AIM OF THE TASK
Gather the lines below that include the string "strings", copying each in full.

DATA TO PROCESS
↓↓↓

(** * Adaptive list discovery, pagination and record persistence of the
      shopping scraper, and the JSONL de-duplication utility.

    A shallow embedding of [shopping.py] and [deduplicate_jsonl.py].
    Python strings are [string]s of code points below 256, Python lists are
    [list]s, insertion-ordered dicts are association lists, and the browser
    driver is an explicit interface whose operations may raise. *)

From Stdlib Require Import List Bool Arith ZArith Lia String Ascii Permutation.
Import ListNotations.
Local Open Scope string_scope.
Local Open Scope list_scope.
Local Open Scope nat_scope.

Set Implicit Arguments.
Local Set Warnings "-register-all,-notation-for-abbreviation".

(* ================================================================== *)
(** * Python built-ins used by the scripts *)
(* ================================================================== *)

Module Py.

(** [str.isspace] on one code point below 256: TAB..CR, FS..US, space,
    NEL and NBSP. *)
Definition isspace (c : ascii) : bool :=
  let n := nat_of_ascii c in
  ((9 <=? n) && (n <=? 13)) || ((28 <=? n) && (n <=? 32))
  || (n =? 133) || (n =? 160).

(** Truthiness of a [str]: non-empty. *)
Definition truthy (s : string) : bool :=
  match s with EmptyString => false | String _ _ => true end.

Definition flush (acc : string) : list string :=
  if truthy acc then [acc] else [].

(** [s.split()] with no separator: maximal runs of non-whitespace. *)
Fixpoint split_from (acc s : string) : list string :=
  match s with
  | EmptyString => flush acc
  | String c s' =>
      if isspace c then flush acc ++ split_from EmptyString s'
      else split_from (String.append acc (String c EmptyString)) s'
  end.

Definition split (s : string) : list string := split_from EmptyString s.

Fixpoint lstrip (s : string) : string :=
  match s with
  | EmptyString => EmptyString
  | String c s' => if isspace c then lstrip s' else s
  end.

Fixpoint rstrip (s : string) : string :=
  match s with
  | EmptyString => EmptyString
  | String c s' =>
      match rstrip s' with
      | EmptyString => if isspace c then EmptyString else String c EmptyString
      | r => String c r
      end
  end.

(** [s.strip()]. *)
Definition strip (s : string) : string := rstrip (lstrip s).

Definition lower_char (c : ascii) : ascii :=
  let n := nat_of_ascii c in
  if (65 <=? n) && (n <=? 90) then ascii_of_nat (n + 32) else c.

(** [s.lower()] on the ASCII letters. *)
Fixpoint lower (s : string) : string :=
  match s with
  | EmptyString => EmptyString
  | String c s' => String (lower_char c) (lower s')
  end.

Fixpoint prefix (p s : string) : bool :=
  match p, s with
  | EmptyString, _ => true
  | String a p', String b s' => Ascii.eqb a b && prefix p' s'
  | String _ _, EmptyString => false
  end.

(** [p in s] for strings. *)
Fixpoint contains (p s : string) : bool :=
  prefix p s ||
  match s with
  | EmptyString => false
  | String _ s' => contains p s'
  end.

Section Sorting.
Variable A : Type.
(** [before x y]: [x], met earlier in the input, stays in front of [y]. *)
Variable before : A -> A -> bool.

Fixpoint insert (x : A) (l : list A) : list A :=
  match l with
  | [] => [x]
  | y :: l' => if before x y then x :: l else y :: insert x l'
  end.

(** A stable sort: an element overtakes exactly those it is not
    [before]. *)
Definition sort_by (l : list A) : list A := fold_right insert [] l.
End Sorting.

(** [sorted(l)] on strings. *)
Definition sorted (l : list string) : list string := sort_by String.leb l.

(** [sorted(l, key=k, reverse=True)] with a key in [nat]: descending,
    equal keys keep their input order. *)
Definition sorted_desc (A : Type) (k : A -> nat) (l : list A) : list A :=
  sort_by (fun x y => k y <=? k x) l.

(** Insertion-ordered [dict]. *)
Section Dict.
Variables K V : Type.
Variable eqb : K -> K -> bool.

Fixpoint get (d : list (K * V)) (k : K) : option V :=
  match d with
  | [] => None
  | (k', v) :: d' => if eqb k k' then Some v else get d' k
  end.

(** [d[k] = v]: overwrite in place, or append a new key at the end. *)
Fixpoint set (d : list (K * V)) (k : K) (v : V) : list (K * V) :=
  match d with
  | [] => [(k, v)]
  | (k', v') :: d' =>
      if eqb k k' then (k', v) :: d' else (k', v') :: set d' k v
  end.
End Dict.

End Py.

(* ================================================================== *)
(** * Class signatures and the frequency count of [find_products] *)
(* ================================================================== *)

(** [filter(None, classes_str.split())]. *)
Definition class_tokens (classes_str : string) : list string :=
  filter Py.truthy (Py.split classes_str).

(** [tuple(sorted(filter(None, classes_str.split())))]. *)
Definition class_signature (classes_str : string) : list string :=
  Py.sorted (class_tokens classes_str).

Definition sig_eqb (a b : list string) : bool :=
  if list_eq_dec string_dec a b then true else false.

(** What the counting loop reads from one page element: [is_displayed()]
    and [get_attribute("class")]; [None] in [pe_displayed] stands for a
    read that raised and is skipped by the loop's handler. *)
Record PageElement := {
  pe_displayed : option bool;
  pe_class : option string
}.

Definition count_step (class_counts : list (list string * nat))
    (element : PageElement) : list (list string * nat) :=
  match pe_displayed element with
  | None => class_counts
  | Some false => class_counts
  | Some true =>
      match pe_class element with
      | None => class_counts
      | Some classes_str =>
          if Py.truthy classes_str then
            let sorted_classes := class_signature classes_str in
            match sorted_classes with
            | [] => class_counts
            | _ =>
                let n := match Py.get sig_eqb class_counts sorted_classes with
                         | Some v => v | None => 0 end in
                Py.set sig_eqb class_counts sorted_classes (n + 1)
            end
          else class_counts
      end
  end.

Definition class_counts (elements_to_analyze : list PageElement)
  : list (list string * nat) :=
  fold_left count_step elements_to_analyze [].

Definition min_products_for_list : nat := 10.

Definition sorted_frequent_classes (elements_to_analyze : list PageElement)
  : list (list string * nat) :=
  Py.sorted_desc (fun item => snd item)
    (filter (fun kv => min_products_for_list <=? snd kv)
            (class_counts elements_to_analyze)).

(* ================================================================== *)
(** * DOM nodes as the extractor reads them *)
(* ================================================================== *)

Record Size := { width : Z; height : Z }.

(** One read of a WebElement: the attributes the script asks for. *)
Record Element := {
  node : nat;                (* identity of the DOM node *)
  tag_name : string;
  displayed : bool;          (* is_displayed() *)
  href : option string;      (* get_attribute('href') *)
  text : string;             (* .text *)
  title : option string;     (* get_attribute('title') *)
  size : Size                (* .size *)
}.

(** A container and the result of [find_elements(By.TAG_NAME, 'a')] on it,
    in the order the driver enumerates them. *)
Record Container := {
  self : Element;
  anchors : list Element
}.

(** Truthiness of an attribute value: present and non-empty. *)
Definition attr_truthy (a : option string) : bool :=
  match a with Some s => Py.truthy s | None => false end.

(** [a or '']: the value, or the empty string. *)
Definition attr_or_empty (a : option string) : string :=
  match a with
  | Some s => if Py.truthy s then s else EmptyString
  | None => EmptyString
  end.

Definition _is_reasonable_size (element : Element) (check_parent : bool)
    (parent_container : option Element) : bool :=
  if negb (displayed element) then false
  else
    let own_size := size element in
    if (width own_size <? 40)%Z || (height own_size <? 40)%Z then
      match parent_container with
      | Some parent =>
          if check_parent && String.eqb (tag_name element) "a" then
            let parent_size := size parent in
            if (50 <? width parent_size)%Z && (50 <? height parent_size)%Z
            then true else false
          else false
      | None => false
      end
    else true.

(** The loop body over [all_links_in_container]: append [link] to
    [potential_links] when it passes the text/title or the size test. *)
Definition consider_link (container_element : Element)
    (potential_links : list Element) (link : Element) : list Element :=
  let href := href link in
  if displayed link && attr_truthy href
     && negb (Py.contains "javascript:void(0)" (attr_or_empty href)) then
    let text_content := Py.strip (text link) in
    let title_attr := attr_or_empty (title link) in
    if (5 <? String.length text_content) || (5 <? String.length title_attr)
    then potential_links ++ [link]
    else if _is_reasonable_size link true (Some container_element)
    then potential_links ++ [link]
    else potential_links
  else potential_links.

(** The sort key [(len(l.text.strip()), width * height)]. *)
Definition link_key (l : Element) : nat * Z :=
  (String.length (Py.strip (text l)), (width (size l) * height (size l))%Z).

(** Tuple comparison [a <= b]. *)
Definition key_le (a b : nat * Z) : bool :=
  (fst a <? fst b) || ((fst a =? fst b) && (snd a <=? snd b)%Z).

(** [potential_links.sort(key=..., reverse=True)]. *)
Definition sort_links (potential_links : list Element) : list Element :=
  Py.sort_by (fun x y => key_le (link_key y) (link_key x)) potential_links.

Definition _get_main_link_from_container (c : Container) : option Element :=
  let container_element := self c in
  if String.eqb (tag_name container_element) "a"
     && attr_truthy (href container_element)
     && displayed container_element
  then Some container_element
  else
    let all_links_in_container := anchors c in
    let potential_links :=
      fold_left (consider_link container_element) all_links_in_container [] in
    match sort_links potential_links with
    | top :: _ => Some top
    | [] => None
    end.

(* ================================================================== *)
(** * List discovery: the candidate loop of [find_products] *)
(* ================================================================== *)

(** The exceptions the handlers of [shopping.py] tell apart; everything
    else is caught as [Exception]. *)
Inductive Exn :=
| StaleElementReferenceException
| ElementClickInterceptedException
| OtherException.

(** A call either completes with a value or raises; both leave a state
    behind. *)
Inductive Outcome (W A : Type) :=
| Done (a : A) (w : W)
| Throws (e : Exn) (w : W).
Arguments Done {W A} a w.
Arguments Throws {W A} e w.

↑↑↑

ANSWER FOR THE TASK
    Python strings are [string]s of code points below 256, Python lists are
(** [p in s] for strings. *)
(** [sorted(l)] on strings. *)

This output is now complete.